Beer history

Kenton’s Secret Preparation for Export Porter

“The Crown and Magpie Tavern had, besides its wine trade, been long noted for the exportation of beer to the East and West Indies; the principal being in the possession of a secret preparation, which prevented the too great fermentation of malt liquor in warm climates, consequently it rendered the liquor more palatable and estimable.”

This passage comes from a reference book called the Biographia Curiosa published in London in 1827 and refers to a noted publican, Benjamin Kenton.

We came across it in A Scrapbook of Inns, a compilation of pub-related snippets from 1949, but the full original text is here.

The story is that Kenton, born 1719, grew up in Whitechapel in the East End of London and at 14 became an apprentice at the Old Angel and Crown near Goulston Street. Excelling as an apprentice, he became a barman-waiter, before defecting to another nearby pub, the Crown and Magpie.

Here’s the Curiosa bit, we suppose: the landlord of the C&M, Kenton’s boss, had taken the magpie off the sign, after which point the export beer suddenly lost its magic quality. Only when he died and Kenton, taking over the pub, put the magpie back on the sign did it return to its former excellence.

Kenton ran the C&M until around 1780 when he retired from the trade, though he kept up the wholesale business from a premises in the Minories. He outlived his children, and all other relations, and died in 1800, worth £300,000 – about £25m in today’s money.

The good news is, we don’t need to rely on this one after-the-fact source for information on Benjamin Kenton and his excellent export beer because Alan McLeod has already compiled a slew of contemporary references from an American colonial perspective. Kenton’s name was apparently a valued brand – a mark of quality worth mentioning in advertisements for imported British beer that appeared in newspapers in New York City in the late 18th century. Here’s a passing mention from a 1787 book, as quoted by Alan:

On taking leave he invited me to dine with him the following day, at his plantation, where I was regaled in a most luxurious manner; the turtle was superior to any ever served on a lord mayor’s table; the’oranges and pine-apples were of the highest flavour; Ben Kenton’s porter sparkled like champaign, and excellent claret and Madeira crowned the feast.

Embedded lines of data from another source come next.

(** * MarkAI: conversation persistence, context assembly and prompt building

    A shallow embedding of
      - [src/markai/memory/conversation_manager.py] (class ConversationManager),
      - [src/markai/memory/context_manager.py]      (class ContextManager),
      - [src/markai/core/ai_engine.py]              (MarkAICore._build_prompt),
    followed by the properties of the conversation store, the context
    assembler, the working-memory cache and the prompt builder.

    Conventions of the embedding.
      - A Python [str] is a [string]; [len] is [String.length] (one character
        per code point).
      - A Python [int] is a [Z]; a Python [float] is a binary64 [float].
      - A [dict] used as a map is a [gmap]; SQL tables are lists of rows in
        rowid order.
      - Every read of a clock is an explicit argument [now], an integer on
        the scale of that clock counted from 1970-01-01 00:00:00: seconds
        for SQL [CURRENT_TIMESTAMP] and [datetime('now')], microseconds for
        Python's [datetime.now()].  Stored timestamps are on the scale of the
        clock that stamped them.  Every [uuid.uuid4()] is an explicit
        argument [uuid4].
      - A method that can raise returns an [outcome]; a method that mutates
        the store or [self] also returns the new store or object. *)

From Stdlib Require Import ZArith Lia Ascii.
From Stdlib Require PrimFloat Uint63.
From Stdlib Require Import Sorting.Sorted.
From stdpp Require Import gmap strings list.
Import (notations) PrimFloat.

Abbreviation float := PrimFloat.float.

#[local] Set Warnings "-register-all".

(* ===================================================================== *)
(** * Python values, numbers and exceptions                               *)
(* ===================================================================== *)

(** The values that travel through [Any]-typed slots (message metadata,
    working-memory payloads, user preferences). *)
Inductive pyobj : Type :=
| PNone
| PBool (b : bool)
| PInt (z : Z)
| PFloat (f : float)
| PStr (s : string)
| PList (l : list pyobj)
| PDict (d : list (string * pyobj)).

(** Python truth value, as tested by [if x:] and [x or y]. *)
Definition truthy (o : pyobj) : bool :=
  match o with
  | PNone => false
  | PBool b => b
  | PInt z => negb (z =? 0)%Z
  | PFloat f => negb (PrimFloat.eqb f PrimFloat.zero)
  | PStr s => negb (String.eqb s "")
  | PList l => match l with [] => false | _ => true end
  | PDict d => match d with [] => false | _ => true end
  end.

(** [x or y] on objects. *)
Definition py_or (x y : pyobj) : pyobj := if truthy x then x else y.

(** [int -> float] conversion, as done by [float * int] and by SQL [AVG]:
    rounded to the nearest binary64 value, for integers below 2^63 in
    absolute value. *)
Definition float_of_Z (z : Z) : float :=
  if (z <? 0)%Z
  then PrimFloat.opp (PrimFloat.of_uint63 (Uint63.of_Z (- z)))
  else PrimFloat.of_uint63 (Uint63.of_Z z).

(** A number in a result dictionary. *)
Inductive number : Type :=
| NInt (z : Z)
| NFloat (f : float).

(** [x or 0] where [x] is a nullable SQL number. *)
Definition or_zero (x : option number) : number :=
  match x with
  | None => NInt 0
  | Some (NInt z) => NInt z
  | Some (NFloat f) => if PrimFloat.eqb f PrimFloat.zero then NInt 0 else NFloat f
  end.

(** The exceptions the persistence layer can see. *)
Inductive exn : Type :=
| OperationalError   (* sqlite3: the database cannot be opened, read or written,
                        or a statement fails while it runs *)
| IntegrityError     (* sqlite3: a constraint failed, or a datatype mismatch *)
| OverflowError.     (* Python: an [int] bound to a statement does not fit
                        an SQLite INTEGER *)

Inductive outcome (A : Type) : Type :=
| Return (a : A)
| Raise (e : exn).
Arguments Return {A} a.
Arguments Raise {A} e.

(** ["sep".join(parts)] *)
Fixpoint join (sep : string) (parts : list string) : string :=
  match parts with
  | [] => ""
  | [p] => p
  | p :: rest => p +:+ sep +:+ join sep rest
  end.

Definition newline : string := String (Ascii.ascii_of_nat 10) "".

(* ===================================================================== *)
(** * The SQLite store                                                    *)
(* ===================================================================== *)

Module Sqlite.

(** Table [conversations]. *)
Record ConversationRow : Type := {
  c_id : string;
  c_user_id : string;
  c_title : string;
  c_created_at : Z;
  c_updated_at : Z;
  c_metadata : pyobj
}.

(** Table [messages].  The [metadata] column holds [json.dumps] of a
    dictionary and is read back with [json.loads]; the row carries the
    dictionary itself. *)
Record MessageRow : Type := {
  m_id : string;
  m_conversation_id : string;
  m_role : string;
  m_content : string;
  m_timestamp : Z;
  m_metadata : pyobj;
  m_tokens_used : option Z;
  m_processing_time : option float;
  m_confidence : option float
}.

(** The database file: both tables, rows in rowid (insertion) order. *)
Record Db : Type := {
  conversations : list ConversationRow;
  messages : list MessageRow
}.

Definition empty_db : Db := {| conversations := []; messages := [] |}.

(** Whether the persistent store answers ([Healthy]) or its first statement
    fails with an I/O error ([Failing]: unreadable file, locked database,
    full disk). *)
Inductive storage : Type := Healthy | Failing.

(** Statements run inside a connection on a working copy of the database;
    the copy replaces the file at [conn.commit()] and is dropped when an
    exception leaves the method first. *)
Definition Tx (A : Type) : Type := Db -> outcome (A * Db).

Definition tx_ret {A} (a : A) : Tx A := fun db => Return (a, db).

Definition tx_bind {A B} (m : Tx A) (k : A -> Tx B) : Tx B :=
  fun db =>
    match m db with
    | Return (a, db') => k a db'
    | Raise e => Raise e
    end.

Declare Scope tx_scope.
Delimit Scope tx_scope with tx.
Notation "x <- m ;; k" := (tx_bind m (fun x => k))
  (at level 100, m at next level, right associativity) : tx_scope.
Notation "m ;; k" := (tx_bind m (fun _ => k))
  (at level 100, right associativity) : tx_scope.

(** [sqlite3.connect(self.db_path)] followed by [conn.cursor()]. *)
Definition connect (io : storage) : Tx unit :=
  fun db =>
    match io with
    | Healthy => Return (tt, db)
    | Failing => Raise OperationalError
    end.

(** [PRAGMA foreign_keys]: off in SQLite unless a connection switches it
    on, and no connection of the source does.  The [FOREIGN KEY] clause of
    table [messages] is therefore declared but not enforced. *)
Definition pragma_foreign_keys : bool := false.

Definition conversation_exists (cid : string) (db : Db) : bool :=
  existsb (fun c => String.eqb (c_id c) cid) (conversations db).

Definition message_exists (mid : string) (db : Db) : bool :=
  existsb (fun m => String.eqb (m_id m) mid) (messages db).

(** [INSERT INTO messages (...) VALUES (...)], for a row whose
    [tokens_used] fits an SQLite INTEGER. *)
Definition insert_message (r : MessageRow) : Tx unit :=
  fun db =>
    if message_exists (m_id r) db then Raise IntegrityError
    else if pragma_foreign_keys && negb (conversation_exists (m_conversation_id r) db)
    then Raise IntegrityError
    else Return (tt, {| conversations := conversations db;
                        messages := messages db ++ [r] |}).

Definition set_updated_at (now : Z) (c : ConversationRow) : ConversationRow :=
  {| c_id := c_id c; c_user_id := c_user_id c; c_title := c_title c;
     c_created_at := c_created_at c; c_updated_at := now;
     c_metadata := c_metadata c |}.

(** [UPDATE conversations SET updated_at = CURRENT_TIMESTAMP WHERE id = ?] *)
Definition touch_conversation (cid : string) (now : Z) : Tx unit :=
  fun db =>
    Return (tt, {| conversations :=
                     map (fun c => if String.eqb (c_id c) cid
                                   then set_updated_at now c else c)
                         (conversations db);
                   messages := messages db |}).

Which brings us back to the main question: what was the trick to the superior quality of the export beer from the Magpie and Crown, which Ben Kenton inherited and made his name from?

In his 1959 academic masterwork The Brewing Industry in Britain 1700-1830 Peter Matthias gives a straightforward explanation:

Benjamin Wilson and Samuel Allsopp often advised customers to bottle the ale which they wanted to survive into the summer, leaving the bottles uncorked for a time to allow the ale to get flat. This was exactly the procedure adopted by a London wine merchant, Kenton, who is said to have first shipped porter successfully to the East Indies. Once ‘flat’, it was corked and sealed so that the secondary and tertiary fermentation on the voyage brought it up to the necessary state of ‘briskness’ by the time it reached India.

We bet that beer was pretty funky by the time it reached its final destination.

2 replies on “Kenton’s Secret Preparation for Export Porter”

Letting the beer flatten in the cask before loading onto the ship was standard practice for IPA being sent to India. Plus a long secondary Brettanomyces fermentation before that which stripped out almost all the fermentables. I’ve analyses of bottled Bass where the FG is 1002 and the apparent degree of attenuation almost 100%.

Certainly a good find but so many references to flattening (and some opposed to the practice due to risk of oxidation) in 1800s literature, both for draft and bottled…

This seems some type of heroic explanation and I’d guess something else explained the quality of the stout unless nothing more was meant than his bottles didn’t burst.